The evangelical broadcaster who left followers crestfallen by his failed prediction that last Saturday would be Judgement Day says he miscalculated.
Harold Camping said it had "dawned" on him that God would spare humanity "hell on Earth for five months" and the apocalypse would happen on 21 October.Yesterday Harold Camping appeared on camera scratching his head over The Rapture That Wasn’t, saying “This is a big deal,” and “I’ve gotta think it over.” Camping told the interviewer who surprised him at his front door to give him a day, and he’d have it figured out.Turns out, he didn’t didn’t even need a day.
By late yesterday Camping was ready with a new theory to make sense of Saturday’s seeming indifference to the scheduled apocalypse. Camping’s new theory is that The Rapture actually plays out over two phases: First, the spiritual phase, in which Jesus passes judgement but doesn’t do much about it. According to Camping, this did in fact happen on Saturday. Phase two, in which Jesus consumes Earth in a ball of fire, dispatching the blessed souls to heaven and condemning the damned to hell, is now scheduled for October 21. Mark your calendars.
“We’ve always said May 21 was the day, but we didn’t understand altogether the spiritual meaning,” Camping told reporters at a press conference yesterday. “May 21 is the day that Christ came and put the world under judgment.”
October will be Camping’s third predicted end-of-the-world date. He must be testing his followers’ patience at this point, some of whom have spent their life savings on on billboard signs to welcome the messiah (who has apparently learned English in the last two thousand years). Camping follower and former TV producer Jeff Hopkins explains Saturday’s bitter disappointment to Reuters, saying, “It’s like getting slapped in the face”—apparently missing the Biblical advice to turn the other cheek.
But Rapture or not, Camping himself is not going out broke. According to Reuters in 2009 his Family Radio enterprise “reported in IRS filings that it received $18.3 million in donations, and had assets of more than $104 million, including $34 million in stocks or other publicly traded securities.”

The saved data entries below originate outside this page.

(* ===== verification/SyscallSafe.v ===== *)
(** * The system calls are safe

    [syscall_handle_safe]: a system call with any registers, made by a running
    thread, keeps the invariant of the kernel or ends the system in one of a
    few named ways. *)

From S2P Require Import Prelude Memory Pmm Mmu MmuTree UserSpace Elf.
From S2P Require Import CString Pipe Irq Tty Paths Bytes Memfs User Alloc.
From S2P Require Import Sched SchedList SchedInv SchedSwitch SchedSpec SchedWait SchedSteps.
From S2P Require Import Ramfs State Fat Vfs VfsInv VfsSpec VfsIo Handles UserPtr Syscall SyscallSpec SyscallInv.
From stdpp Require Import options.
Import Pmm UserSpace CString Paths Bytes Memfs User Sched SchedList SchedInv SchedSpec SchedWait SchedSteps.
Import Vfs VfsInv VfsSpec VfsIo Handles UserPtr Syscall SyscallSpec SyscallInv.

Module SyscallSafe.

Section Safe.
Context {H D S : Type} `{!Allocator H} {AL : AllocatorLaws H} `{!SectorDev D S}.
Context (img : user_images) (pml4_table : Z) (outside : Z → Z) (tramp launch_entry : Z).
Implicit Types (k : kernel H D S) (v : vfs D S) (h : H) (l bs O others : list Z) (w : world H D S).

(** ** The caller *)

(** The registers hold 64-bit words. *)
Definition regs_typed (r : syscall_regs) : Prop :=
  0 ≤ rdi r < 2 ^ 64 ∧ 0 ≤ rsi r < 2 ^ 64 ∧ 0 ≤ rdx r < 2 ^ 64 ∧ 0 ≤ r10 r < 2 ^ 64.

(** What happens while a call waits keeps every component consistent. *)
Record world_ok w others : Prop := {
  wo_input : Forall (λ e, ∀ i, Irq.irqs_ok i → Irq.irqs_ok (e i)) (w_input w);
  wo_pipe : Forall ends_kept (w_pipe w);
  wo_sched : Forall (keeps others) (w_sched w);
}.

(** A running thread with its own address space. *)
Record caller k (r : syscall_regs) : Prop := {
  ca_alive : state (cur (ks k)) ≠ THREAD_DEAD;
  ca_space : MmuTree.tree_ok (kp k) (kroot k);
  ca_regs : regs_typed r;
}.

(** The kernel after a call. *)
Definition res_ok k others (res : sysres (kernel H D S)) : Prop :=
  match res with
  | SysReturn _ k' | SysWaiting k' | SysEnter _ _ _ k' => kinv k' others
  | SysYield f | SysExit f => f ≠ Looping ∧ kinv (after k f) others
  | SysSpinning => False
  end.

Lemma safe_error b k0 k others e : kinv k others → safe b (error e k) (res_ok k0 others).
Proof. done. Qed.

Lemma with_table_same k t : with_table_heap k t (kheap k) = with_table k t.
Proof. by destruct k as [[] ? ? ?]. Qed.

Lemma kinv_tty k others t : kinv k others → Irq.irqs_ok (Tty.input t) → kinv (with_tty k t) others.
Proof. by intros [Hok _] Ht. Qed.

(** A handle to a file, found through a descriptor. *)
Lemma fd_file k l bs O fd :
  kernel_ok k l bs O → 0 ≤ sched_get_fd (ks k) fd →
  type (hnd (ktable k) (sched_get_fd (ks k) fd)) = HANDLE_VFS →
  ∃ f, files (tvfs (ktable k)) !! file (hnd (ktable k) (sched_get_fd (ks k) fd)) = Some f.
Proof.
  intros Hok Hg Ht. pose proof (handles_of k l bs O Hok) as Hh. pose proof (fd_range k l bs O fd Hok Hg) as Hr.
  destruct (hk_file _ Hh _ _ (hnd_lookup (ktable k) (sched_get_fd (ks k) fd) (hk_length _ Hh) ltac:(lia)) Ht) as [f Hf].
  by exists f.
Qed.

(** The table after a read or a write. *)
Lemma io_kernel k l bs others v h :
  kinv k others → kernel_ok k l bs (keys (launches k) ++ others) →
  vfs_ok v h (l ++ stacks (ks k) l ++ keys (launches k) ++ others) → dom (files v) = dom (files (tvfs (ktable k))) →
  kinv (with_table_heap k (with_vfs (ktable k) v) h) others.
Proof.
  intros Hk Hok Hv Hd. apply (kinv_frame k _ l (blocks v)); [done|done|done|].
  apply (set_vfs k l bs); [done|done|]. apply handles_grow; [by eapply handles_of|].
  intros p. by rewrite <- !elem_of_dom, Hd.
Qed.

(** ** Reading and writing *)

Lemma sys_read_safe w r k others :
  kinv k others → caller k r → world_ok w (keys (launches k) ++ others) →
  safe true (sys_read img w r k) (res_ok k others).
Proof.
  intros Hk [_ T (R1 & R2 & R3 & _)] [W1 W2 _]. pose proof Hk as [(l & bs & Hok) Hi]. unfold sys_read.
  destruct ((rsi r =? 0) || _) eqn:E0; [done|]. apply orb_false_iff in E0 as [_ E0%Z.eqb_neq].
  destruct (user_ptr_range _ _ _ _) eqn:Hr; cbn [negb]; [|by apply safe_error].
  set (g := sched_get_fd (ks k) (s32 (rdi r))). destruct (Z.ltb_spec g 0) as [Hg|Hg]; [by apply safe_error|].
  destruct (type (hnd (ktable k) g)) eqn:Ht.
  - by apply safe_error.
  - destruct (checked_range (kp k) (kroot k) (rsi r) (rdx r) T R2 R3 Hr 0 (rdx r)) as (b & Eb & Hb); [lia..|].
    rewrite Z.add_0_r in Eb. unfold kmem. rewrite Eb. cbn [mbind result_bind].
    pose proof (Tty.tty_loop_total (w_input w) (rdx r) (kt k) b 0 Hi W1 ltac:(lia) ltac:(lia)) as Htty.
    unfold Tty.tty_read. rewrite (proj2 (Z.eqb_neq _ 0) E0).
    destruct (Tty.tty_loop _ _ _ _ _) as [[[t b'] n]|[[t b'] n]|]; [| |done]; destruct Htty as [Ht' _];
      (eapply safe_bind; [by apply (store_user_inv (with_tty k t) others), kinv_tty|done]).
  - destruct (fd_file k l bs _ (s32 (rdi r)) Hok Hg Ht) as [f Hf].
    eapply safe_bind; [apply safe_ensures, (vfs_read_core img (w_pipe w) _ f (rdx r) _ _ _ (kernel_vfs k l bs _ Hok) Hf W2)|].
    intros o Ho. assert (∀ v, vfs_ok v (kheap k) (l ++ stacks (ks k) l ++ keys (launches k) ++ others) →
      dom (files v) = dom (files (tvfs (ktable k))) → kinv (with_table k (with_vfs (ktable k) v)) others) as Hv.
    { intros v Hv Hd. rewrite <- with_table_same. by apply (io_kernel k l bs). }
    destruct o as [[[n out] v]|[[n out] v]|]; [| |done]; destruct Ho as [Hv1 Hv2];
      (eapply safe_bind; [apply (store_user_inv _ others), Hv; done|]); intros k' Hk'; [|done].
    destruct (n <? 0); [by apply safe_error|done].
Qed.

(** Room in the heap for the largest file the call can make. *)
Definition write_room k (r : syscall_regs) : Prop :=
  ∀ p f src, files (tvfs (ktable k)) !! p = Some f → length src = Z.to_nat (rdx r) →
  ram_room (tvfs (ktable k)) (kheap k) f src.

Lemma sys_write_safe w r k others :
  kinv k others → caller k r → world_ok w (keys (launches k) ++ others) → write_room k r →
  safe false (sys_write w r k) (res_ok k others).
Proof using AL.
  intros Hk [_ T (R1 & R2 & R3 & _)] [W1 W2 _] Hroom. pose proof Hk as [(l & bs & Hok) Hi]. unfold sys_write.
  set (g := sched_get_fd (ks k) (s32 (rdi r))). destruct (Z.ltb_spec g 0) as [Hg|Hg]; [by apply safe_error|].
  case_bool_decide as Hf0; [by apply safe_error|].
  destruct (user_ptr_range _ _ _ _) eqn:Hr; cbn [negb]; [|by apply safe_error].
  destruct (checked_range (kp k) (kroot k) (rsi r) (rdx r) T R2 R3 Hr 0 (rdx r)) as (b & Eb & Hb); [lia..|].
  rewrite Z.add_0_r in Eb. unfold kmem. rewrite Eb. cbn [mbind result_bind].
  destruct (type (hnd (ktable k) g)) eqn:Ht.
  - by apply safe_error.
  - assert (Tty.input (Tty.tty_write (kt k) (Some b)).2 = Tty.input (kt k)) as Et
      by (by destruct b).
    destruct (Tty.tty_write (kt k) (Some b)) as [n t]. cbn [snd] in Et. apply kinv_tty; [done|by rewrite Et].
  - destruct (fd_file k l bs _ (s32 (rdi r)) Hok Hg Ht) as [f Hf].
    eapply safe_bind; [apply safe_ensures, (vfs_write_core (w_pipe w) _ f b _ _ _ (kernel_vfs k l bs _ Hok) Hf W2 (Hroom _ f b Hf Hb))|].
    intros o Ho. destruct o as [[[n v] h]|[[n v] h]|]; [| |done]; destruct Ho as [Hv1 Hv2];
      pose proof (io_kernel k l bs others v h Hk Hok Hv1 Hv2) as Hk'; [|done].
    cbv zeta. destruct (n <? 0); [by apply safe_error|done].
Qed.
(* ===== verification/Images.v ===== *)
(** * The built-in programs

    The byte arrays of src/kernel/user_images.c, row by row, with the lengths
    declared beside them. *)

From S2P Require Import Prelude.
From stdpp Require Import options.

Module Images.
(** The paths fit their arrays when the directory and the argument have
    246 characters together. *)
Theorem paths_fit cwd target : (length cwd + length target ≤ 246)%nat →
  ∃ p r, resolve cwd target = Some p ∧ list_request (canonicalize p) = Some r.
Proof.
  intros Hlen. assert (∃ p, resolve cwd target = Some p ∧ (length p ≤ 247)%nat) as (p & Hp & Hl).
  { unfold resolve. destruct (nth 0 target 0 =? slash); [eexists; split; [done|]; rewrite length_take; lia|].
    destruct (_ && _); (rewrite (proj2 (Z.leb_gt _ _)); [eexists; split; [done|]|]); rewrite !length_app; cbn; lia. }
  exists p. assert ((length (canonicalize p) ≤ 247)%nat) as Hc.
  { unfold canonicalize, strip_end. repeat case_match; rewrite ?length_take; lia. }
  eexists. split; [done|]. unfold list_request. rewrite (proj2 (Z.leb_gt _ _)); [done|]. rewrite !length_app.
  change (length (chars "/dev/ls")) with 7%nat. destruct (negb _); cbn [length]; lia.
Qed.

(** They do not in a directory whose path has 250 characters. *)
Theorem paths_overflow :
  let cwd := slash :: replicate 249 97 in
  ∃ p, resolve cwd [46] = Some p ∧ list_request (canonicalize p) = None.
Proof. eexists. by vm_compute. Qed.
End Ls.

At 89, it’s likely that if Camping is able to delay his Rapture prediction a few more times, he himself will pass from this earth before Judgement Day ever comes. And as long as he’s able to keep believers hooked while keeps moving the line of scrimmage on the Rapture date, the donations will likely keep flowing in. The meek may inherit the earth, but Camping’s children will inherit a sweet asset portfolio.